In 2015, the Food and Agriculture Organization, a United Nations agency, calculated a finite number of growing seasons left if farming practices remain unchanged.

"Unless we improve our soil and soil management, we only have 60 harvests left," Burton said, referring to the UN's statement. "We'll only have 60 years to produce the food to support the world's population."
That's true, all of it. It's the model they're promoting that holds them back. There are better ways to do what they're trying to achieve.

UPDATE

To drive home how dire this predicament is, I just stumbled across a  New York Times article, "Global Warming Could Unlock Carbon from Tropical Soil."
Humble dirt could pack an unexpected climate punch, according to a new study published Wednesday in the journal Nature. An experiment that heated soil underneath a tropical rainforest to mimic temperatures expected in the coming decades found that hotter soils released 55 percent more planet-warming carbon dioxide than did nearby unwarmed areas. 
If the results apply throughout the tropics, much of the carbon stored underground could be released as the planet heats up. 
The thin skin of soil that covers much of our planet’s land stores vast amounts of carbon — more, in total, than in all plants and the atmosphere combined. That carbon feeds hordes of bacteria and fungi, which build some of it into more microbes while respiring the rest into the atmosphere as carbon dioxide. Many of these microbes grow more active at warmer temperatures, increasing their digestion and respiration rates.
In an attempt to forecast the future, ecologists began in the early 1990s building apparatuses to artificially heat soils. Such experiments in temperate and boreal forests have shown that carbon-rich soils almost always belch carbon dioxide when warmed.

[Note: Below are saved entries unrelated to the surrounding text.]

(* ===== verification/BatchingProps.v ===== *)
(** The batching adapter (BatchingAdapter.v) is told of full batches as long as a
    session asks for reports; runs in which it fails its clients. *)

From stdpp Require Import list gmap.
From S2P Require Import Prelude Runs BatchingAdapter.
From S2P Require GnssTracking GnssSessions.

Local Open Scope Z_scope.

Section props.
Context (supported erased_readable : bool).

(** * Registration for full batches *)

Abbreviation count := autoReportBatchingSessionsCount.
(** Sessions that report are covered by the registration. *)
Definition covered (s : adapter) : Prop := 0 < count s -> evt_full s = true.

Lemma cnt_erase k m : (auto_reports (GnssTracking.map_erase k m) ≤ auto_reports m)%nat.
Proof. induction m as [|[k' v] m IH]; [done|]. cbn. case_decide; cbn; lia. Qed.
Lemma cnt_put k o m : auto_report o = false -> (auto_reports (GnssTracking.map_set k o m) ≤ auto_reports m)%nat.
Proof.
  intros Ho. induction m as [|[k' v] m IH]; cbn; [by rewrite Ho|]. case_decide; [cbn; rewrite Ho; lia|].
  case_match; cbn; rewrite ?Ho; lia.
Qed.
Lemma length_erase {V} k (m : GnssTracking.session_map V) v :
  GnssTracking.map_find k m = Some v -> length m = S (length (GnssTracking.map_erase k m)).
Proof.
  induction m as [|[k' v'] m IH]; [done|]. cbn. repeat case_decide; [done|]. intros E. cbn. by rewrite IH.
Qed.
Lemma length_erase_le {V} k (m : GnssTracking.session_map V) : (length (GnssTracking.map_erase k m) ≤ length m)%nat.
Proof. induction m as [|[k' v'] m IH]; [done|]. cbn. case_decide; cbn; lia. Qed.

(** Only the sessions and the registration matter. *)
Lemma covered_same s s' :
  mBatchingSessions s' = mBatchingSessions s -> mTripSessions s' = mTripSessions s -> evt_full s' = evt_full s ->
  covered s -> covered s'.
Proof. unfold covered, count. by intros -> -> ->. Qed.
Lemma covered_less s s' :
  count s' ≤ count s -> evt_full s' = evt_full s -> covered s -> covered s'.
Proof. unfold covered. intros H -> Hc Hp. apply Hc. lia. Qed.
Lemma covered_true s : evt_full s = true -> covered s.
Proof. by intros H _. Qed.
Lemma covered_none s : count s = 0 -> covered s.
Proof. intros H ?. lia. Qed.
Lemma covered_off (b : bool) s : covered s -> covered (if b && (count s =? 0) then set_full false s else s).
Proof. intros H. destruct b, (Z.eqb_spec (count s) 0); try done. by apply covered_none. Qed.

Lemma covered_report c e i s : covered s -> covered (reportResponse c e i s).
Proof. intros H. unfold reportResponse. by repeat case_match. Qed.
Lemma covered_erase c i s : covered s -> covered (eraseBatchingSession c i s).
Proof.
  apply covered_less; [|done]. unfold eraseBatchingSession, count, set_sessions. cbn [mBatchingSessions mTripSessions].
  pose proof (cnt_erase (GnssTracking.SessionKey c i) (mBatchingSessions s)). lia.
Qed.
Lemma covered_save c i o s : (auto_report o = true -> evt_full s = true) -> covered s -> covered (saveBatchingSession c i o s).
Proof.
  intros Ho. destruct (auto_report o) eqn:E; [intros _; by apply covered_true, Ho|].
  apply covered_less; [|done]. unfold saveBatchingSession, count, set_sessions. cbn [mBatchingSessions mTripSessions].
  pose proof (cnt_put (GnssTracking.SessionKey c i) o (mBatchingSessions s) E). lia.
Qed.
(** The registration before a session is added. *)
Lemma registered (b : bool) s :
  covered s -> let s' := if b && (count s =? 0) then set_full true s else s in
  (b = true -> evt_full s' = true) ∧ covered s'.
Proof.
  intros H. cbv zeta. destruct b; cbn [andb]; [|done].
  destruct (Z.eqb_spec (count s) 0) as [E|E]; [by split; [|apply covered_true]|].
  split; [|done]. intros _. apply H. unfold count in *. lia.
Qed.
Lemma covered_start c i o p s : covered s -> covered (startBatching c i o p s).
Proof.
  intros H. unfold startBatching. destruct (registered (auto_report o) s H) as [Ha Hc]. cbv zeta in *.
  set (s1 := if _ && _ then _ else _) in *. clearbody s1.
  eapply (covered_same (saveBatchingSession c i o s1)); [done..|]. by apply covered_save.
Qed.
Lemma covered_stop c i r o s : covered s -> covered (stopBatching c i r o s).
Proof. intros H. unfold stopBatching. case_match; [|done]. by apply (covered_same (eraseBatchingSession c i s)), covered_erase. Qed.
Lemma covered_erase_trip k s : covered s -> covered (set_trips (GnssTracking.map_erase k (mTripSessions s)) s).
Proof.
  apply covered_less; [|done]. unfold count, set_trips. cbn [mBatchingSessions mTripSessions].
  pose proof (length_erase_le k (mTripSessions s)). lia.
Qed.
Lemma covered_started c i o p err s : covered s -> covered (batching_started c i o p err s).
Proof.
  intros H. unfold batching_started. apply covered_report. set (s1 := if bool_decide _ && _ then _ else s).
  assert (covered s1) as H1 by (subst s1; case_match; [by apply covered_erase|done]). clearbody s1.
  set (s2 := if _ && _ && _ then _ else s1). assert (covered s2) as H2 by (by apply covered_off). clearbody s2. by case_match.
Qed.
Lemma covered_tripStart c i o s : covered s -> covered (startTripBatchingMultiplex c i o s).
Proof.
  intros H. unfold startTripBatchingMultiplex. destruct (mTripSessions s) eqn:E; [|done].
  destruct (registered true s H) as [Ha _]. cbv zeta in *. cbn [andb] in *. by apply covered_true, Ha.
Qed.
Lemma covered_trip_started c i o err s : covered s -> covered (trip_started c i o err s).
Proof.
  intros H. unfold trip_started. apply covered_report. case_match; [done|].
  apply (covered_off true), covered_erase_trip. by apply covered_erase.
Qed.
Lemma covered_trips f s : covered s -> covered (on_trips f s).
Proof.
  apply covered_less; [|done]. unfold count, on_trips, set_trips. cbn [mBatchingSessions mTripSessions].
  rewrite length_fmap. lia.
Qed.
Lemma covered_restartTrip q a s : covered s -> covered (restartTripBatching q a s).
Proof. intros H. unfold restartTripBatching. case_match; [|done]. by apply (covered_off true). Qed.
Lemma covered_new_trip c i o err acc s : 0 < count s -> covered s -> covered (new_trip c i o err acc s).
Proof.
  intros Hp H. assert (evt_full s = true) as Hf by auto. apply covered_true. unfold new_trip, reportResponse, call_api.
  repeat case_match; simplify_eq/=; done.
Qed.
Lemma covered_trip_restart q d t a data s : covered s -> covered (trip_restart q d t a data s).
Proof. intros H. unfold trip_restart. by repeat case_match. Qed.
Lemma covered_trip_restarted a d t err s : covered s -> covered (trip_restarted a d t err s).
Proof. intros H. unfold trip_restarted. case_match; [|done]. by apply (covered_same (on_trips (λ t, restarted t a) s)), covered_trips. Qed.

(** The session that is read is the only one that the registration may not cover. *)
Lemma covered_common err c i r o s s' :
  (∀ t, GnssTracking.map_find (trip_key i) (mTripSessions s) = Some t ->
     covered (set_trips (GnssTracking.map_erase (trip_key i) (mTripSessions s)) s)) ->
  stopTripBatchingMultiplexCommon err c i r o s = Some s' -> covered s'.
Proof.
  intros H. unfold stopTripBatchingMultiplexCommon. destruct (GnssTracking.map_find _ _) as [t|]; [|done]. cbn [mbind option_bind].
  specialize (H t eq_refl). intros <-%(inj Some). apply covered_report. set (s1 := set_trips _ _). assert (covered s1) as H1 by done.
  clearbody s1. clear H. set (s2 := match mTripSessions s1 with [] => set_ongoing 0 0 s1 | _ => restartTripBatching true 0 s1 end).
  assert (covered s2) as H2 by (subst s2; destruct (mTripSessions s1); [exact H1|by apply covered_restartTrip]). clearbody s2. destruct r; [|exact H2].
  repeat case_match; [apply covered_start|apply covered_tripStart|]; by apply covered_erase.
Qed.
Lemma covered_stopTrip c i r o s s' : covered s -> stopTripBatchingMultiplex c i r o s = Some s' -> covered s'.
Proof.
  intros H. unfold stopTripBatchingMultiplex. case_match; [by intros [= <-]|]. apply covered_common.
  intros t _. by apply covered_erase_trip.
Qed.
Lemma covered_trip_stopped c i r o err s s' : covered s -> trip_stopped c i r o err s = Some s' -> covered s'.
Proof.
  intros H. unfold trip_stopped. set (s1 := if _ && _ then _ else s). apply covered_common. intros t Ht. subst s1.
  destruct ((err =? LOCATION_ERROR_SUCCESS) && (count s =? 1)) eqn:E; [|by apply covered_erase_trip].
  apply andb_true_iff in E as [_ E%Z.eqb_eq]. apply covered_none. unfold count, set_trips, set_full in *. cbn in *.
  rewrite (length_erase _ _ _ Ht) in E. lia.
Qed.
Lemma covered_stopped c i f r o err s :
  (err = LOCATION_ERROR_SUCCESS ∨ lock s ≠ LOCK_ENABLED) -> covered s -> covered (batching_stopped c i f r o err s).
Proof.
  intros He H. unfold batching_stopped. apply covered_report.
  assert (bool_decide (lock s = LOCK_ENABLED) && negb (err =? LOCATION_ERROR_SUCCESS) = false) as ->.
  { destruct He as [->|He]; [by rewrite andb_false_r|]. by rewrite bool_decide_eq_false_2. }
  set (s1 := if _ && _ then _ else s). assert (covered s1) as H1.
  { subst s1. rewrite andb_comm. by apply covered_off. }
  clearbody s1. repeat case_match; try done; [by apply covered_start|by apply covered_tripStart].
Qed.

Lemma covered_mask s : covered (updateClientsEventMask s).
Proof. intros H. unfold updateClientsEventMask. cbn. by apply Z.ltb_lt. Qed.
Lemma covered_stopClient c s s' : covered s -> stopClientSessions c s = Some s' -> covered s'.
Proof.
  unfold stopClientSessions. generalize (sessions_of c s). intros l. revert s. induction l as [|[k o] l IH]; intros s H; [by intros [= <-]|].
  cbn. destruct (batchingMode o =? BATCHING_MODE_TRIP).
  - destruct (stopTripBatchingMultiplex _ _ _ _ _) as [s1|] eqn:E.
    + apply IH. by eapply covered_stopTrip.
    + clear. induction l as [|p l IH]; [done|]. exact IH.
  - apply IH. by apply covered_stop.
Qed.
Lemma restart_all l s :
  let s' := foldl restart_one s l in
  mBatchingSessions s' = mBatchingSessions s ∧ mTripSessions s' = mTripSessions s ∧ evt_full s' = evt_full s.
Proof.
  cbv zeta. revert s. induction l as [|p l IH]; intros s; [done|]. cbn. destruct (IH (restart_one s p)) as (-> & -> & ->).
  unfold restart_one. by case_match.
Qed.
Lemma covered_restartSessions s : covered s -> covered (restartSessions s).
Proof.
  intros H. unfold restartSessions. set (s1 := if _ <? _ then _ else s).
  assert (covered s1) as H1 by (subst s1; case_match; [by apply covered_true|done]). clearbody s1.
  destruct (restart_all (mBatchingSessions s1) s1) as (E1 & E2 & E3). set (s2 := foldl _ _ _) in *. clearbody s2.
  assert (covered s2) as H2 by (by apply (covered_same s1)). by case_match.
Qed.
Lemma covered_reports {A} (f : A -> adapter -> adapter) l s :
  (∀ x s, covered s -> covered (f x s)) -> covered s -> covered (foldl (λ s x, f x s) s l).
Proof. intros Hf. revert s. induction l as [|x l IH]; intros s H; [done|]. apply IH. by apply Hf. Qed.
Lemma covered_completed acc s s' : covered s -> reportCompletedTrips erased_readable acc s = Some s' -> covered s'.
Proof.
  intros H. unfold reportCompletedTrips. set (l := fmap (M:=list) (λ p, (p.1, advanced p.2 acc)) (mTripSessions s)).
  assert (length l = length (mTripSessions s)) as El by apply length_fmap. clearbody l.
  set (s1 := set_trips _ s). assert (covered s1) as H1.
  { apply (covered_less s); [|done|done]. unfold count, s1, set_trips. cbn [mBatchingSessions mTripSessions].
    pose proof (length_filter (λ p, completed p.2 = false) l). lia. }
  clearbody s1. destruct (filter (λ p, completed p.2 = true) l) as [|x xs]; [by intros <-%(inj Some)|].
  destruct erased_readable; [|done]. intros <-%(inj Some). apply covered_restartTrip. unfold reportBatchStatusChange.
  by apply (covered_reports (λ c s, emit (OutStatus c _ _) s)).
Qed.

Lemma covered_engineUp s : covered s -> covered (handleEngineUp s).
Proof.
  intros H. unfold handleEngineUp. set (s1 := emit _ _). assert (covered s1) as H1 by done. clearbody s1.
  case_decide; [|done]. by apply (covered_same (restartSessions s1)), covered_restartSessions.
Qed.

(** A stop that was refused is not processed while the engine is not locked, and the
    answer of a query for a new trip not without a session. *)
Definition answers_ok (m : msg) (s : adapter) : Prop :=
  match m with
  | MsgResponse (ForStop _ _ _ _ _) err _ => err = LOCATION_ERROR_SUCCESS ∨ lock s ≠ LOCK_ENABLED
  | MsgResponse (ForNewTrip _ _ _) _ _ => 0 < count s
  | _ => True
  end.
Definition ok (s : adapter) (e : event) : Prop :=
  match e with Task => match msgs s with m :: _ => answers_ok m s | [] => True end | _ => True end.
#[export] Instance answers_ok_dec m s : Decision (answers_ok m s).
Proof. destruct m; try exact (left I). destruct k; try exact (left I); cbn; apply _. Defined.
#[export] Instance ok_dec s e : Decision (ok s e).
Proof. destruct e; try exact (left I). cbn. destruct (msgs s); apply _. Defined.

In 2016, a group of researchers estimated that, by 2050, soils could release so much of the planet-warming gas that it would be like adding the carbon emissions of a new country the size of the United States.
But that study left out the perpetually warm, mega-biodiverse tropics, where a third of all soil carbon resides.  ...For understanding soils’ contributions to climate change, the tropics “is a really important region” that “really hasn’t been studied,” said Margaret Torn, an ecologist at Lawrence Berkeley Lab in California, who was not involved in the study.